同じく HONZI のセカンド・アルバムで、こちらはインディーズからのリリース。 基本路線は "ONE" と同様ながら、やはりバラエティーに富んでいて美しい。
ジャズ・ギタリスト、パット・メセニーのトリオによるライブ2枚組。 当然ながらいつものパット・メセニー・グループよりもギターを弾きまくっている。 元々ナチュラルな味わいの "Question And Answer" が溢れるインプロヴィゼーションで20分近い演奏になっていたり、 コルトレーンの "Giant Steps" が意外なアレンジだったり、と聴きどころ多し。 さらに何といっても "Faith Healer" のぶっ飛びまくりの演奏は凄すぎる。
オランダの実力派タンゴ・グループ、セステート・カンジェンゲの最新盤。 アレンジに色々なタンゴ楽団のスタイルを取り入れ、それぞれをうまく表現している。 オリジナル曲も秀逸。
トロイロ楽団のRCA全録音集の第4集。 1943年〜1944年の録音で、 「パブロ」「ラ・クンパルシータ」「チケ」などインストでの定番的名演を含む。 ピアノはゴニからホセ・バッソに交代。 歌手はフィオレンティーノとアルベルト・マリーノ。
同第5集。 1944年〜1945年の録音で、 有名な「バンドネオンの嘆き」を含むものの、インストはこれと「花火」の2曲のみ。 そのかわり歌曲は「花咲くオレンジの木」「杯と女友達とキス」など渋い名曲が多い。 歌手はフィオレンティーノが脱退し、マリーノとフロレアル・ルイス。
バンドネオン奏者ダニエル・ビネリのソロ作品。 バンドネオン・ソロ、ギターのウーゴ・ロメロとのデュオ、 ドラムスを加えたややフュージョン風の編成による演奏など、 バラエティーに富んだビネリの音楽性が楽しめる。 おすすめ!
こちらはビネリとギターのエドゥアルド・イサークのデュオ。 ビネリの個性が光り、二人のコンビネーションも絶妙。 ピアソラ作品をはじめとして聴き応えあり。
室内楽アンサンブルとサックスによるピアソラ作品集。 演奏は悪くない…んだけど、 何となく安っぽい雰囲気に感じるのはエコー処理などの録音のせいかな? ピアソラが1950年に書いたピアノと室内楽オーケストラとクラリネットのための "CONTEMPLACION Y DANZA" (冥想と舞曲) は珍しいレパートリー。

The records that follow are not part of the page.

(* ===== verification/PeerCodec.v ===== *)
(** The framing of UDP fragments between peers ([internal/codec/peer_codec.go])
    and the registry that turns payloads into messages
    ([internal/codec/serde/serde.go]). *)
From S2P Require Import Prelude Wire Noise RelayCodec.

(** ** Fragments *)

(** [uint64(nonce) | (^uint64(nonce) << 32)]. *)
Definition pid_mask (nonce : Z) : Z :=
  Z.lor nonce (u64 (Z.shiftl (u64 (Z.lnot nonce)) 32)).

(** [Encode]; [nonce] is the value of [rand.Uint32()]. *)
Definition Encode (nonce : Z) (typ : PacketType) (cipher : Cipher) (peerID : PeerID)
    (payload : bytes) : bytes :=
  let encrypted := Noise.Encrypt cipher nonce payload in
  be_put 4 nonce ++ be_put 2 (mask_type typ nonce)
    ++ be_put 8 (Z.lxor peerID (pid_mask nonce)) ++ encrypted.

Definition EncodeMessage `{Proto} (nonce : Z) (typ : PacketType) (cipher : Cipher)
    (peerID : PeerID) (msg : Message) : result bytes :=
  data ← Marshal msg; mret (Encode nonce typ cipher peerID data).

Definition Decode (data : bytes) : result (Z * PacketType * PeerID * bytes) :=
  if zlen data <? FragmentHeaderSize then Err (EMsg "invalid fragment data")
  else
    let nonce := be_get (take 4 data) in
    let newtyp := mask_type (be_get (take 2 (drop 4 data))) nonce in
    let newpid := Z.lxor (be_get (take 8 (drop 6 data))) (pid_mask nonce) in
    Ok (nonce, newtyp, newpid, drop 14 data).

(** ** The message registry *)

(** [sharedProtos]: a slice of length 101 with [nil] holes. *)
Definition sharedProtos_len : Z := 101.
Definition sharedProtos (t : PacketType) : option MessageKind :=
  if decide (t = PacketType_Handshake) then Some KHandshake
  else if decide (t = PacketType_HandshakeAck) then Some KHandshakeAck
  else if decide (t = PacketType_Heartbeat) then Some KHeartbeat
  else if decide (t = PacketType_ProbeRequest) then Some KProbeRequest
  else if decide (t = PacketType_ProbeResponse) then Some KProbeResponse
  else if decide (t = PacketType_SyncPeer) then Some KSyncPeer
  else if decide (t = PacketType_Forward) then Some KForward
  else if decide (t = PacketType_Discovery) then Some KDiscovery
  else if decide (t = PacketType__UnitTestRequest) then Some KUnitTestRequest
  else if decide (t = PacketType__UnitTestResponse) then Some KUnitTestResponse
  else None.

Definition Deserialize `{Proto} (t : PacketType) (buf : bytes) : result Message :=
  if sharedProtos_len <=? t then Err (EMsg "unrecognized protobuf type")
  else if t <? 0 then Panic "index out of range"
  else match sharedProtos t with
       | None => Err (EMsg "unrecognized protobuf type")
       | Some k =>
         match Unmarshal k buf with
         | Ok m => Ok m
         | Err e => Err (EWrap "unmarshal" e)
         | Panic w => Panic w
         end
       end.

(** ** Lemmas *)

Lemma pid_mask_range n : 0 <= n < 2 ^ 32 -> 0 <= pid_mask n < 2 ^ 64.
Proof.
  intros Hn. unfold pid_mask.
  apply lor_bound; [lia|lia|]. unfold u64. apply Z.mod_pos_bound. lia.
Qed.

Lemma Decode_Encode n t c pid p :
  0 <= n < 2 ^ 32 -> 0 <= t < 2 ^ 16 -> 0 <= pid < 2 ^ 64 ->
  Decode (Encode n t c pid p) = Ok (n, t, pid, Noise.Encrypt c n p).
Proof.
  intros Hn Ht Hpid. unfold Decode.
  pose proof (pid_mask_range n Hn) as Hm. pose proof (mask_type_range t n).
  pose proof (lxor_bound 64 pid (pid_mask n) ltac:(lia) Hpid Hm).
  set (d := Encode n t c pid p).
  assert (take 4 d = be_put 4 n) as -> by (unfold d, Encode; by rewrite take_app_exact by solve_len).
  assert (take 2 (drop 4 d) = be_put 2 (mask_type t n)) as ->.
  { unfold d, Encode. rewrite drop_app_exact by solve_len. by rewrite take_app_exact by solve_len. }
  assert (take 8 (drop 6 d) = be_put 8 (Z.lxor pid (pid_mask n))) as ->.
  { unfold d, Encode. rewrite app_assoc, drop_app_exact by solve_len.
    by rewrite take_app_exact by solve_len. }
  assert (drop 14 d = Noise.Encrypt c n p) as ->.
  { unfold d, Encode. by rewrite !app_assoc, drop_app_exact by solve_len. }
  destruct (Z.ltb_spec (zlen d) FragmentHeaderSize) as [Hlt|_].
  { unfold d, Encode, FragmentHeaderSize in Hlt. pose proof (zlen_nonneg (Noise.Encrypt c n p)). solve_len. }
  rewrite !be_get_put_small by (cbn; lia).
  by rewrite mask_type_involutive, lxor_cancel by done.
Qed.

Lemma sharedProtos_range t k : sharedProtos t = Some k -> 0 <= t < sharedProtos_len.
Proof.
  unfold sharedProtos. intros H.
  repeat case_decide; try done; subst; unfold sharedProtos_len;
    vm_compute; by split.
Qed.

Lemma Deserialize_no_panic `{ProtoOk} t buf :
  0 <= t -> is_panic (Deserialize t buf) = false.
Proof.
  intros Ht. unfold Deserialize. destruct (sharedProtos_len <=? t); [done|].
  destruct (Z.ltb_spec t 0); [lia|]. destruct (sharedProtos t) as [k|]; [|done].
  pose proof (unmarshal_no_panic k buf). by destruct (Unmarshal k buf).
Qed.

Lemma Deserialize_kind `{ProtoOk} t buf m :
  Deserialize t buf = Ok m -> sharedProtos t = Some (kind_of m).
Proof.
  unfold Deserialize. destruct (sharedProtos_len <=? t), (t <? 0); try done.
  destruct (sharedProtos t) as [k|]; [|done].
  destruct (Unmarshal k buf) as [m'| |] eqn:E; try done. intros [= ->].
  by rewrite (unmarshal_kind _ _ _ E).
Qed.

Lemma Deserialize_Marshal `{ProtoOk} t m bs :
  sharedProtos t = Some (kind_of m) -> Marshal m = Ok bs -> Deserialize t bs = Ok m.
Proof.
  intros Ht Hm. pose proof (sharedProtos_range _ _ Ht). unfold Deserialize.
  destruct (Z.leb_spec sharedProtos_len t); [lia|]. destruct (Z.ltb_spec t 0); [lia|].
  by rewrite Ht, (unmarshal_marshal m bs).
Qed.

(** ** Properties *)

(** C9 (round trip).  A message encoded for a peer under any nonce is decoded
    to the same nonce, type and sender, and once opened with the shared
    cipher its payload deserializes to the message that was sent. *)
Theorem peer_message_roundtrip `{ProtoOk} (c : Cipher) (n : Z) (t : PacketType)
    (pid : PeerID) (m : Message) (w : bytes) :
  CipherOk c -> 0 <= n < 2 ^ 32 -> 0 <= pid < 2 ^ 64 ->
  sharedProtos t = Some (kind_of m) -> EncodeMessage n t c pid m = Ok w ->
  exists payload data, Decode w = Ok (n, t, pid, payload) /\
    Decrypt c n payload = Ok data /\ Deserialize t data = Ok m.
Proof.
  intros Hc Hn Hpid Ht HE. pose proof (sharedProtos_range _ _ Ht) as Hr.
  unfold EncodeMessage in HE. destruct (Marshal m) as [bs| |] eqn:Hm; try done.
  res_simpl_in HE. injection HE as <-. exists (Noise.Encrypt c n bs), bs. split_and!.
  - apply Decode_Encode; [done| |done]. unfold sharedProtos_len in *. lia.
  - apply decrypt_encrypt.
  - by apply Deserialize_Marshal.
Qed.

(** Anything a UDP socket can deliver is either rejected or
    split into a nonce, a type, a sender and a payload that are within their
    Go types and whose re-encoding is the datagram itself: decoding neither
    panics nor loses information. *)
Theorem fragment_decode_total (data : bytes) :
  match Decode data with
  | Ok (n, t, pid, payload) =>
    FragmentHeaderSize <= zlen data /\
    0 <= n < 2 ^ 32 /\ 0 <= t < 2 ^ 16 /\ 0 <= pid < 2 ^ 64 /\
    data = be_put 4 n ++ be_put 2 (mask_type t n) ++ be_put 8 (Z.lxor pid (pid_mask n)) ++ payload
  | Err e => zlen data < FragmentHeaderSize /\ e = EMsg "invalid fragment data"
  | Panic _ => False
  end.
Proof.
  unfold Decode, FragmentHeaderSize. destruct (Z.ltb_spec (zlen data) 14) as [|Hl]; [done|].
  assert (14 <= length data)%nat as Hl' by (unfold zlen in Hl; lia).
  assert (length (take 4 data) = 4%nat) as L1 by solve_len.
  assert (length (take 2 (drop 4 data)) = 2%nat) as L2 by solve_len.
  assert (length (take 8 (drop 6 data)) = 8%nat) as L3 by solve_len.
  pose proof (be_get_bound (take 4 data)) as B1.
  pose proof (be_get_bound (take 2 (drop 4 data))) as B2.
  pose proof (be_get_bound (take 8 (drop 6 data))) as B3.
  unfold zlen in B1, B2, B3. rewrite L1 in B1. rewrite L2 in B2. rewrite L3 in B3.
  change (8 * Z.of_nat 4) with 32 in B1. change (8 * Z.of_nat 2) with 16 in B2.
  change (8 * Z.of_nat 8) with 64 in B3.
  split; [done|]. split; [done|]. split; [apply mask_type_range|].
  split; [apply lxor_bound; [lia|done|by apply pid_mask_range]|].
  rewrite mask_type_involutive, lxor_cancel by done.
  rewrite !be_put_get_len by done.
  replace (drop 14 data) with (drop 8 (drop 6 data)) by (by rewrite drop_drop).
  replace (drop 6 data) with (drop 2 (drop 4 data)) by (by rewrite drop_drop).
  by rewrite !take_drop.
Qed.

(** ** Witnesses *)

#[local] Existing Instance Toy.proto.

Lemma peer_message_roundtrip_witness :
  exists w payload data,
    EncodeMessage 77 PacketType_Heartbeat Toy.cipher 1234567 (MHeartbeat (mkPacketHeartbeat 42)) = Ok w /\
    Decode w = Ok (77, PacketType_Heartbeat, 1234567, payload) /\
    Decrypt Toy.cipher 77 payload = Ok data /\
    Deserialize PacketType_Heartbeat data = Ok (MHeartbeat (mkPacketHeartbeat 42)).
Proof.
  destruct (EncodeMessage 77 PacketType_Heartbeat Toy.cipher 1234567
    (MHeartbeat (mkPacketHeartbeat 42))) as [w| |] eqn:E; [|by vm_compute in E..].
  pose proof Toy.proto_ok as Hproto.
  destruct (peer_message_roundtrip Toy.cipher 77 PacketType_Heartbeat 1234567
    (MHeartbeat (mkPacketHeartbeat 42)) w Toy.cipher_ok) as (p & d & H);
    [lia|lia|done|done|]. by exists w, p, d.
Defined.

エルナン・バレンシアなる人物のオルケスタを中心に、 いくつかのタンゴのグループの演奏を集めたもの。 歌謡タンゴあり、モダンなものあり、復古調あり、で内容的にも玉石混交。 グスタボ・フェデルのオルケスタなどの演奏が聴けるのはうれしい。 アルバム後半にはなぜか歌曲のワンコーラス分 (テレビサイズ?) のカラオケが収められている。
1999年の小松亮太氏のスーパーノネットや、 その後のタンゴ・クリスタルの公演に参加のため何度も来日していているバンドネオン奏者ポーチョ・パルメルのバンドネオン・ソロによるアルバム。 アレンジのアイディア、豊かな音色が素晴らしい。

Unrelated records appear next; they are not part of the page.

(* ===== verification/RelayManager.v ===== *)
(** The node's relay connections as a whole:
    [internal/relay/client_manager.go] and [internal/relay/events.go].
    Clients are shared between the manager and their goroutines, so they live
    in a heap. *)
From S2P Require Import Prelude Wire RelayCodec Noise PeerCodec Credential RelayTransport GoTime RelayClient.

(** [Event]: the data is the server and the client. *)
Inductive Event :=
| EventTypeClientClosed (r : RelayServer) (client : nat)
| EventTypeClientConnected (r : RelayServer) (client : nat).

Record Manager (HS : Type) := mkManager {
  m_closed : bool;
  m_credential : option bytes;
  m_primary : ServerID;
  m_events : list Event;
  m_clients : gmap Z nat;
  m_pending : gmap Z RelayServer;
  m_heap : gmap nat (Client HS) }.
Arguments mkManager {HS}. Arguments m_closed {HS}. Arguments m_credential {HS}.
Arguments m_primary {HS}. Arguments m_events {HS}. Arguments m_clients {HS}.
Arguments m_pending {HS}. Arguments m_heap {HS}.

Section Manager.
Context `{Proto} {HS : Type} `{Handshake HS}.
Implicit Types m : Manager HS.
Abbreviation M := (GoM (Manager HS)).
Abbreviation mget := (gget : M (Manager HS)).

Definition NewManager : Manager HS := mkManager false None 0 [] ∅ ∅ ∅.

Definition SetCredential (cred : bytes) m : Manager HS :=
  mkManager (m_closed m) (Some cred) (m_primary m) (m_events m) (m_clients m) (m_pending m) (m_heap m).
Definition SetPrimaryServerID (id : ServerID) m : Manager HS :=
  mkManager (m_closed m) (m_credential m) id (m_events m) (m_clients m) (m_pending m) (m_heap m).
Definition set_clients (cs : gmap Z nat) m : Manager HS :=
  mkManager (m_closed m) (m_credential m) (m_primary m) (m_events m) cs (m_pending m) (m_heap m).
Definition set_pending (p : gmap Z RelayServer) m : Manager HS :=
  mkManager (m_closed m) (m_credential m) (m_primary m) (m_events m) (m_clients m) p (m_heap m).
Definition set_mheap (h : gmap nat (Client HS)) m : Manager HS :=
  mkManager (m_closed m) (m_credential m) (m_primary m) (m_events m) (m_clients m) (m_pending m) h.
Definition set_mclosed m : Manager HS :=
  mkManager true (m_credential m) (m_primary m) (m_events m) (m_clients m) (m_pending m) (m_heap m).
(** [m.events <- e]; the monitor goroutine drains the channel. *)
Definition event (e : Event) : M unit := gmodify (fun m =>
  mkManager (m_closed m) (m_credential m) (m_primary m) (m_events m ++ [e]) (m_clients m)
    (m_pending m) (m_heap m)).

Definition PrimaryServerID m : ServerID := m_primary m.

Definition RelayServerClient (id : ServerID) m : option nat := m_clients m !! id.

Definition PrimaryRelayServerClient m : option nat :=
  if m_primary m =? 0 then None else m_clients m !! m_primary m.

(** A client operation, run on the client at [l]. *)
Definition on_client {A} (l : nat) (op : GoM (Client HS) A) : M A := fun m =>
  match m_heap m !! l with
  | None => (m, Panic "invalid memory address or nil pointer dereference")
  | Some c => let (c', r) := op c in (set_mheap (<[l := c']> (m_heap m)) m, r)
  end.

ウルグアイ出身でオランダ在住の女声歌手マベル・ゴンサレスによる、古い歌曲を中心としたアルバム。 ギター・アンサンブルを核とし、曲によってバンドネオン (アルフレド・マルクッチ) やピアノ、パーカッションを加えた伴奏が良い雰囲気。 マベル本人の歌はいわゆる上手いタイプではないが、 これも雰囲気は悪くない。 アフロ色の強いカンドンベ2曲が異色であり、面白い。 最後に収められた「ロコへのバラード」はちょっと苦しいか。

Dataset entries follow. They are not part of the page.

(* ===== verification/MeshManager.v ===== *)
(** The mesh of peers: [node/mesh/peer/peer.go], [node/mesh/manager.go],
    [node/mesh/summary.go] and [node/mesh/types/local_peer.go].  Peers are
    shared by the [peers] and [index] maps, so they live in a heap. *)
From S2P Require Import Prelude Wire RelayCodec Noise PeerCodec RelayTransport Tunnel Router.
#[local] Set Warnings "-clear-no-such-hyp".

(** ** Peers ([peer.go]) *)

Definition probeInterval : Z := 600 * Second.
Definition catchupInterval : Z := 30 * Second.

(** [Peer] with its [ProbeInfo] and [CatchupInfo]. *)
Record PeerObj := mkPeerObj {
  po_info : Peer;
  po_tunnel : option Tunnel;
  po_lastProbeRequestAt : Z;
  po_lastProbeResponseAt : Z;
  po_isOnline : bool;
  po_lastSendCatchupAt : Z;
  po_catchupAt : Z;
  po_isCatchup : bool;
  po_noAckCounter : Z }.

Definition peer_New (info : Peer) : PeerObj :=
  mkPeerObj info None ZeroTime ZeroTime false ZeroTime ZeroTime false 0.

Definition SetProbeStatus (now : Z) (isOnline : bool) (p : PeerObj) : PeerObj :=
  mkPeerObj (po_info p) (po_tunnel p) (po_lastProbeRequestAt p) now isOnline
    (po_lastSendCatchupAt p) (po_catchupAt p) (po_isCatchup p) (po_noAckCounter p).
Definition IsNeedProbe (now : Z) (p : PeerObj) : bool :=
  probeInterval <? time_since now (po_lastProbeRequestAt p).
(** The retry interval is [(NoAckCounter+1)^2 * catchupInterval] on an
    [int64]. *)
Definition retryCatchupInterval (p : PeerObj) : Z :=
  i64 ((po_noAckCounter p + 1) * (po_noAckCounter p + 1) * catchupInterval).
Definition IsNeedCatchup (now : Z) (p : PeerObj) : bool :=
  if po_isCatchup p then false
  else retryCatchupInterval p <? time_since now (po_lastSendCatchupAt p).
Definition SetLastSendCatchupAt (at_ : Z) (p : PeerObj) : PeerObj :=
  mkPeerObj (po_info p) (po_tunnel p) (po_lastProbeRequestAt p) (po_lastProbeResponseAt p) (po_isOnline p)
    at_ (po_catchupAt p) (po_isCatchup p) (po_noAckCounter p + 1).
Definition SetCatchupAt (now : Z) (p : PeerObj) : PeerObj :=
  mkPeerObj (po_info p) (po_tunnel p) (po_lastProbeRequestAt p) (po_lastProbeResponseAt p) (po_isOnline p)
    (po_lastSendCatchupAt p) now true 0.
Definition SetLastProbeRequestAt (at_ : Z) (p : PeerObj) : PeerObj :=
  mkPeerObj (po_info p) (po_tunnel p) at_ (po_lastProbeResponseAt p) (po_isOnline p)
    (po_lastSendCatchupAt p) (po_catchupAt p) (po_isCatchup p) (po_noAckCounter p).
(** [SetTunnel]; the tunnel it replaces is closed first. *)
Definition SetTunnel (t : Tunnel) (p : PeerObj) : PeerObj :=
  mkPeerObj (po_info p) (Some t) (po_lastProbeRequestAt p) (po_lastProbeResponseAt p) (po_isOnline p)
    (po_lastSendCatchupAt p) (po_catchupAt p) (po_isCatchup p) (po_noAckCounter p).
(** [peer.Close]: a method call on a nil tunnel dereferences it. *)
Definition peer_Close : GoM PeerObj unit := fun p =>
  match po_tunnel p with
  | None => (p, Panic "invalid memory address or nil pointer dereference")
  | Some t => (SetTunnel (gstate Tunnel.Close t) p, Ok tt)
  end.

(** ** What the manager uses of other components *)

(** A relay client of [relay.Manager]: its server and the outcome of its
    [Send]. *)
Record RelayHandle := mkRelayHandle {
  rh_server : RelayServer;
  rh_Send : PacketType -> Message -> result unit }.

(** [relay.Manager], as far as the mesh uses it. *)
Class RelayClients := {
  RelayServerClient : ServerID -> option RelayHandle;
  PrimaryRelayServerClient : option RelayHandle }.

(** [netaddr.ParseIP] and [IP.String]; [noise.DH25519.DH] and
    [noise.CipherChaChaPoly.Cipher]. *)
Class NetAddr (IP : Type) := {
  ParseIP : string -> result IP;
  IP_String : IP -> string }.
Class KeyExchange := {
  DH : bytes -> bytes -> result bytes;
  ChaChaPoly : bytes -> Cipher }.

(** [LocalPeer]. *)
Record LocalPeer (IP : Type) := mkLocalPeer {
  lp_Name : string; lp_UserID : UserID; lp_PeerID : PeerID;
  lp_Private : bytes; lp_Public : bytes; lp_VIPv4 : IP;
  lp_Networks : list PacketSyncPeer_Network }.
Arguments mkLocalPeer {IP}. Arguments lp_Name {IP}. Arguments lp_UserID {IP}. Arguments lp_PeerID {IP}.
Arguments lp_Private {IP}. Arguments lp_Public {IP}. Arguments lp_VIPv4 {IP}. Arguments lp_Networks {IP}.

(** ** Summaries ([summary.go]) *)

Inductive State := StatePending | StateRelay | StateP2P.
Record Device := mkDevice { dev_Name : string; dev_IPv4 : string; dev_Status : State }.
Record NetworkSummary := mkNetworkSummary { ns_ID : Z; ns_Name : string; ns_Devices : list Device }.
Record Summary := mkSummary {
  sm_LastChangedAt : Z; sm_MyDevices : list Device; sm_Networks : list NetworkSummary }.

(** ** The manager *)

Section Mesh.
Context {IP : Type} `{HIP : Countable IP} `{HNet : !NetAddr IP} {R : Type} `{HRt : !Router IP R}
  `{HRc : !RelayClients} `{HKx : !KeyExchange}.

(** [Manager].  [mm_locked] is set when [mu] has been left locked;
    [mm_cap] is the capacity of the stored [networks] slice; [mm_sent] logs
    the messages the relay clients accepted. *)
Record Manager := mkManager {
  mm_localPeer : LocalPeer IP;
  mm_router : R;
  mm_networks : option (list Network);
  mm_cap : nat;
  mm_endpoints : option (list string);
  mm_locked : bool;
  mm_peers : gmap Z nat;
  mm_index : gmap string nat;
  mm_heap : gmap nat PeerObj;
  mm_lastChangedAt : Z;
  mm_cachedSummary : option Summary;
  mm_sent : list (ServerID * PacketType * Message) }.

Definition NewManager (lp : LocalPeer IP) (r : R) : Manager :=
  mkManager lp r None 0 None false ∅ ∅ ∅ ZeroTime None [].

Definition set_peers (peers : gmap Z nat) (index : gmap string nat) (m : Manager) : Manager :=
  mkManager (mm_localPeer m) (mm_router m) (mm_networks m) (mm_cap m) (mm_endpoints m) (mm_locked m)
    peers index (mm_heap m) (mm_lastChangedAt m) (mm_cachedSummary m) (mm_sent m).
Definition set_pheap (h : gmap nat PeerObj) (m : Manager) : Manager :=
  mkManager (mm_localPeer m) (mm_router m) (mm_networks m) (mm_cap m) (mm_endpoints m) (mm_locked m)
    (mm_peers m) (mm_index m) h (mm_lastChangedAt m) (mm_cachedSummary m) (mm_sent m).
Definition set_networks (ns : list Network) (cap : nat) (m : Manager) : Manager :=
  mkManager (mm_localPeer m) (mm_router m) (Some ns) cap (mm_endpoints m) (mm_locked m)
    (mm_peers m) (mm_index m) (mm_heap m) (mm_lastChangedAt m) (mm_cachedSummary m) (mm_sent m).
Definition set_localPeer (lp : LocalPeer IP) (m : Manager) : Manager :=
  mkManager lp (mm_router m) (mm_networks m) (mm_cap m) (mm_endpoints m) (mm_locked m)
    (mm_peers m) (mm_index m) (mm_heap m) (mm_lastChangedAt m) (mm_cachedSummary m) (mm_sent m).
Definition set_mendpoints (eps : list string) (m : Manager) : Manager :=
  mkManager (mm_localPeer m) (mm_router m) (mm_networks m) (mm_cap m) (Some eps) (mm_locked m)
    (mm_peers m) (mm_index m) (mm_heap m) (mm_lastChangedAt m) (mm_cachedSummary m) (mm_sent m).
Definition set_locked (b : bool) (m : Manager) : Manager :=
  mkManager (mm_localPeer m) (mm_router m) (mm_networks m) (mm_cap m) (mm_endpoints m) b
    (mm_peers m) (mm_index m) (mm_heap m) (mm_lastChangedAt m) (mm_cachedSummary m) (mm_sent m).
Definition set_router (r : R) (m : Manager) : Manager :=
  mkManager (mm_localPeer m) r (mm_networks m) (mm_cap m) (mm_endpoints m) (mm_locked m)
    (mm_peers m) (mm_index m) (mm_heap m) (mm_lastChangedAt m) (mm_cachedSummary m) (mm_sent m).
Definition markChanged (now : Z) (m : Manager) : Manager :=
  mkManager (mm_localPeer m) (mm_router m) (mm_networks m) (mm_cap m) (mm_endpoints m) (mm_locked m)
    (mm_peers m) (mm_index m) (mm_heap m) now (mm_cachedSummary m) (mm_sent m).
Definition set_cached (s : Summary) (m : Manager) : Manager :=
  mkManager (mm_localPeer m) (mm_router m) (mm_networks m) (mm_cap m) (mm_endpoints m) (mm_locked m)
    (mm_peers m) (mm_index m) (mm_heap m) (mm_lastChangedAt m) (Some s) (mm_sent m).
Definition log_sent (x : ServerID * PacketType * Message) (m : Manager) : Manager :=
  mkManager (mm_localPeer m) (mm_router m) (mm_networks m) (mm_cap m) (mm_endpoints m) (mm_locked m)
    (mm_peers m) (mm_index m) (mm_heap m) (mm_lastChangedAt m) (mm_cachedSummary m) (mm_sent m ++ [x]).

Abbreviation M := (GoM Manager).
Abbreviation mget := (gget : M Manager).

(** A goroutine that waits for a mutex nobody will unlock. *)
Definition deadlock : string := "all goroutines are asleep - deadlock!".
(** [m.mu.Lock()] (or [RLock]) when no other goroutine holds it: it only
    waits when the mutex was left locked. *)
Definition Lock : M unit := fun m =>
  if mm_locked m then (m, Panic deadlock) else (set_locked true m, Ok tt).
Definition Unlock : M unit := gmodify (set_locked false).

クラシック界のスーパー・ギタリスト二人によるデュオでさまざまなタンゴを。 我等が飯泉昌宏氏の編曲によるトラディショナルなタンゴ4曲は、 さすがの出来栄え。 現代音楽系の作曲家によるタンゴもなかなか面白い。 ピアソラの「タンゴ組曲」は、 アサド兄弟の圧倒的なスピード感とは一線を画す重厚な演奏。
2000年12月10日、日本タンゴ・アカデミーのタンゴ・セミナーにて 「最近出たタンゴのビデオとレコードから」 なるテーマでCD紹介をさせていただいた際にかけたもの。
うまいものに関しては、今回はここに書けるようなネタはなし。 書けないようなウマいものは…内緒。
本来ならきちっと年内に書き終えて、すっきり正月を迎えたかったのに、 なにやらバタバタしているうちに年を越してしまった。 ちょっと間が抜けてしまった感があるが、ご勘弁を。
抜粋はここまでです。